[Saved entries]
(** * Chinese Color Editor plugin: the text-to-decoration pipeline of [main.ts]

    A shallow embedding of [computeDecorations], [isChineseChar],
    [getAccentedColoredPinyin] and [addToneMark], with the string primitives
    of JavaScript they rely on, followed by the properties of the pipeline.

    JavaScript strings are sequences of UTF-16 code units; every index,
    [slice], [indexOf] and regular expression without the [u] flag works on
    code units, and so does this development. *)

From Stdlib Require Import ZArith List Bool Lia Sorted.
From Stdlib.Strings Require Import String Ascii Byte.
Import ListNotations.
Local Open Scope Z_scope.

(** ** JavaScript strings *)

Module JS.

(** A string is the list of its UTF-16 code units. *)
Definition jsstring : Type := list Z.

(** Code units are 16-bit values. *)
Definition is_code_unit (c : Z) : bool := (0 <=? c) && (c <=? 0xFFFF).

Definition well_formed (s : jsstring) : bool := forallb is_code_unit s.

(** *** String literals

    The literals of this file are written as text and turned into code
    units: the bytes of the literal are decoded as UTF-8 into code points,
    and each code point is encoded in UTF-16. *)

Definition cont (b : Z) : Z := Z.land b 0x3F.

Fixpoint utf8_decode (bs : list Z) : list Z :=
  match bs with
  | [] => []
  | b0 :: r0 =>
    if b0 <? 0x80 then b0 :: utf8_decode r0
    else match r0 with
    | [] => [b0]
    | b1 :: r1 =>
      if b0 <? 0xE0 then
        Z.lor (Z.shiftl (Z.land b0 0x1F) 6) (cont b1) :: utf8_decode r1
      else match r1 with
      | [] => [b0; b1]
      | b2 :: r2 =>
        if b0 <? 0xF0 then
          Z.lor (Z.shiftl (Z.land b0 0x0F) 12)
                (Z.lor (Z.shiftl (cont b1) 6) (cont b2)) :: utf8_decode r2
        else match r2 with
        | [] => [b0; b1; b2]
        | b3 :: r3 =>
          Z.lor (Z.shiftl (Z.land b0 0x07) 18)
                (Z.lor (Z.shiftl (cont b1) 12)
                       (Z.lor (Z.shiftl (cont b2) 6) (cont b3)))
            :: utf8_decode r3
        end
      end
    end
  end.

(** UTF-16 encoding of one code point: itself up to U+FFFF, a surrogate
    pair above. *)
Definition utf16_encode (cp : Z) : jsstring :=
  if cp <=? 0xFFFF then [cp]
  else [0xD800 + Z.shiftr (cp - 0x10000) 10;
        0xDC00 + Z.land (cp - 0x10000) 0x3FF].

Definition bytes_of (s : string) : list Z :=
  map (fun b => Z.of_N (Byte.to_N b)) (list_byte_of_string s).

Definition js (s : string) : jsstring :=
  flat_map utf16_encode (utf8_decode (bytes_of s)).

(** *** Indexing and code points *)

Definition length (s : jsstring) : Z := Z.of_nat (List.length s).

(** [s[pos]]: the one-unit string at [pos], [undefined] ([None]) outside
    the string. *)
Definition at_index (s : jsstring) (pos : Z) : option jsstring :=
  if (0 <=? pos) && (pos <? length s)
  then option_map (fun c => [c]) (nth_error s (Z.to_nat pos))
  else None.

Definition is_leading_surrogate (c : Z) : bool := (0xD800 <=? c) && (c <=? 0xDBFF).
Definition is_trailing_surrogate (c : Z) : bool := (0xDC00 <=? c) && (c <=? 0xDFFF).

Definition pair_code_point (lead trail : Z) : Z :=
  (lead - 0xD800) * 0x400 + (trail - 0xDC00) + 0x10000.

(** [s.codePointAt(0)]: [undefined] on the empty string; the code point of
    a surrogate pair when the string starts with one; the first code unit
    otherwise. *)
Definition codePointAt0 (s : jsstring) : option Z :=
  match s with
  | [] => None
  | first :: rest =>
    if is_leading_surrogate first then
      match rest with
      | second :: _ =>
        if is_trailing_surrogate second
        then Some (pair_code_point first second)
        else Some first
      | [] => Some first
      end
    else Some first
  end.

(** *** Searching *)

Fixpoint starts_with (v s : jsstring) : bool :=
  match v, s with
  | [], _ => true
  | _ :: _, [] => false
  | x :: v', y :: s' => (x =? y) && starts_with v' s'
  end.

Fixpoint indexOf_from (s v : jsstring) (i : Z) : Z :=
  if starts_with v s then i
  else match s with
       | [] => -1
       | _ :: s' => indexOf_from s' v (i + 1)
       end.

(** [s.indexOf(v)]: the least index at which [v] occurs in [s], or -1. *)
Definition indexOf (s v : jsstring) : Z := indexOf_from s v 0.

Fixpoint lastIndexOf_from (s v : jsstring) (i found : Z) : Z :=
  let found' := if starts_with v s then i else found in
  match s with
  | [] => found'
  | _ :: s' => lastIndexOf_from s' v (i + 1) found'
  end.

(** [s.lastIndexOf(v)]: the greatest index at which [v] occurs in [s], or -1. *)
Definition lastIndexOf (s v : jsstring) : Z := lastIndexOf_from s v 0 (-1).

(** *** Slicing *)

Definition relative_index (len i : Z) : Z :=
  if i <? 0 then Z.max (len + i) 0 else Z.min i len.

(** [s.slice(start, end)], negative indices counting from the end. *)
Definition slice (s : jsstring) (start end_ : Z) : jsstring :=
  let k := relative_index (length s) start in
  let final := relative_index (length s) end_ in
  firstn (Z.to_nat (Z.max (final - k) 0)) (skipn (Z.to_nat k) s).

(** [s.slice(start)]. *)
Definition slice_from (s : jsstring) (start : Z) : jsstring :=
  slice s start (length s).

(** *** Character classes of regular expressions (no [u] flag: code units) *)

Inductive class_item : Type :=
| Chr (c : Z)
| Rng (lo hi : Z).

Definition item_mem (c : Z) (it : class_item) : bool :=
  match it with
  | Chr d => c =? d
  | Rng lo hi => (lo <=? c) && (c <=? hi)
  end.

Definition class_mem (cls : list class_item) (c : Z) : bool :=
  existsb (item_mem c) cls.

(** [/[cls]/.test(s)]: some code unit of [s] is in the class. *)
Definition test_class (cls : list class_item) (s : jsstring) : bool :=
  existsb (class_mem cls) s.

(** [s.match(/[cls]/g)]: the array of all the one-unit matches, in order,
    or [null] ([None]) when there is none. *)
Definition match_all_class (cls : list class_item) (s : jsstring)
  : option (list jsstring) :=
  match filter (class_mem cls) s with
  | [] => None
  | m => Some (map (fun c => [c]) m)
  end.

(** [arr[arr.length - 1]] *)
Definition last_elem (arr : list jsstring) : jsstring := last arr [].

End JS.

Import JS.

(** ** The plugin *)

(** *** Settings *)

Record ToneColorSettings : Type := {
  tone1 : jsstring;
  tone2 : jsstring;
  tone3 : jsstring;
  tone4 : jsstring;
  tone0 : jsstring
}.

Definition DEFAULT_SETTINGS : ToneColorSettings := {|
  tone1 := js "blue";
  tone2 := js "green";
  tone3 := js "black";
  tone4 := js "red";
  tone0 := js "gray"
|}.

(** *** [isChineseChar]

    [/[\u4E00-\u9FFF]/.test(char)] *)
Definition isChineseChar (char : jsstring) : bool :=
  test_class [Rng 0x4E00 0x9FFF] char.

(** *** [addToneMark] *)

(** The object literal [toneMap], keys in the order of the source. *)
Definition toneMap : list (jsstring * list jsstring) := Eval vm_compute in
  [ (js "a", [js "ā"; js "á"; js "ǎ"; js "à"]);
    (js "e", [js "ē"; js "é"; js "ě"; js "è"]);
    (js "i", [js "ī"; js "í"; js "ǐ"; js "ì"]);
    (js "o", [js "ō"; js "ó"; js "ǒ"; js "ò"]);
    (js "u", [js "ū"; js "ú"; js "ǔ"; js "ù"]);
    (js "ü", [js "ǖ"; js "ǘ"; js "ǚ"; js "ǜ"]);
    (js "A", [js "Ā"; js "Á"; js "Ǎ"; js "À"]);
    (js "E", [js "Ē"; js "É"; js "Ě"; js "È"]);
    (js "I", [js "Ī"; js "Í"; js "Ǐ"; js "Ì"]);
    (js "O", [js "Ō"; js "Ó"; js "Ǒ"; js "Ò"]);
    (js "U", [js "Ū"; js "Ú"; js "Ǔ"; js "Ù"]);
    (js "Ü", [js "Ǖ"; js "Ǘ"; js "Ǚ"; js "Ǜ"]) ].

**YOUR OBJECTIVE**
Reproduce only the lines above spanning from the line containing "starts_with v' s'" through the line containing "existsb (item_mem c) cls.", word for word.

**EXERCISE RESULT**
  | x :: v', y :: s' => (x =? y) && starts_with v' s'
  end.

Fixpoint indexOf_from (s v : jsstring) (i : Z) : Z :=
  if starts_with v s then i
  else match s with
       | [] => -1
       | _ :: s' => indexOf_from s' v (i + 1)
       end.

(** [s.indexOf(v)]: the least index at which [v] occurs in [s], or -1. *)
Definition indexOf (s v : jsstring) : Z := indexOf_from s v 0.

Fixpoint lastIndexOf_from (s v : jsstring) (i found : Z) : Z :=
  let found' := if starts_with v s then i else found in
  match s with
  | [] => found'
  | _ :: s' => lastIndexOf_from s' v (i + 1) found'
  end.

(** [s.lastIndexOf(v)]: the greatest index at which [v] occurs in [s], or -1. *)
Definition lastIndexOf (s v : jsstring) : Z := lastIndexOf_from s v 0 (-1).

(** *** Slicing *)

Definition relative_index (len i : Z) : Z :=
  if i <? 0 then Z.max (len + i) 0 else Z.min i len.

(** [s.slice(start, end)], negative indices counting from the end. *)
Definition slice (s : jsstring) (start end_ : Z) : jsstring :=
  let k := relative_index (length s) start in
  let final := relative_index (length s) end_ in
  firstn (Z.to_nat (Z.max (final - k) 0)) (skipn (Z.to_nat k) s).

(** [s.slice(start)]. *)
Definition slice_from (s : jsstring) (start : Z) : jsstring :=
  slice s start (length s).

(** *** Character classes of regular expressions (no [u] flag: code units) *)

Inductive class_item : Type :=
| Chr (c : Z)
| Rng (lo hi : Z).

Definition item_mem (c : Z) (it : class_item) : bool :=
  match it with
  | Chr d => c =? d
  | Rng lo hi => (lo <=? c) && (c <=? hi)
  end.

Definition class_mem (cls : list class_item) (c : Z) : bool :=
  existsb (item_mem c) cls.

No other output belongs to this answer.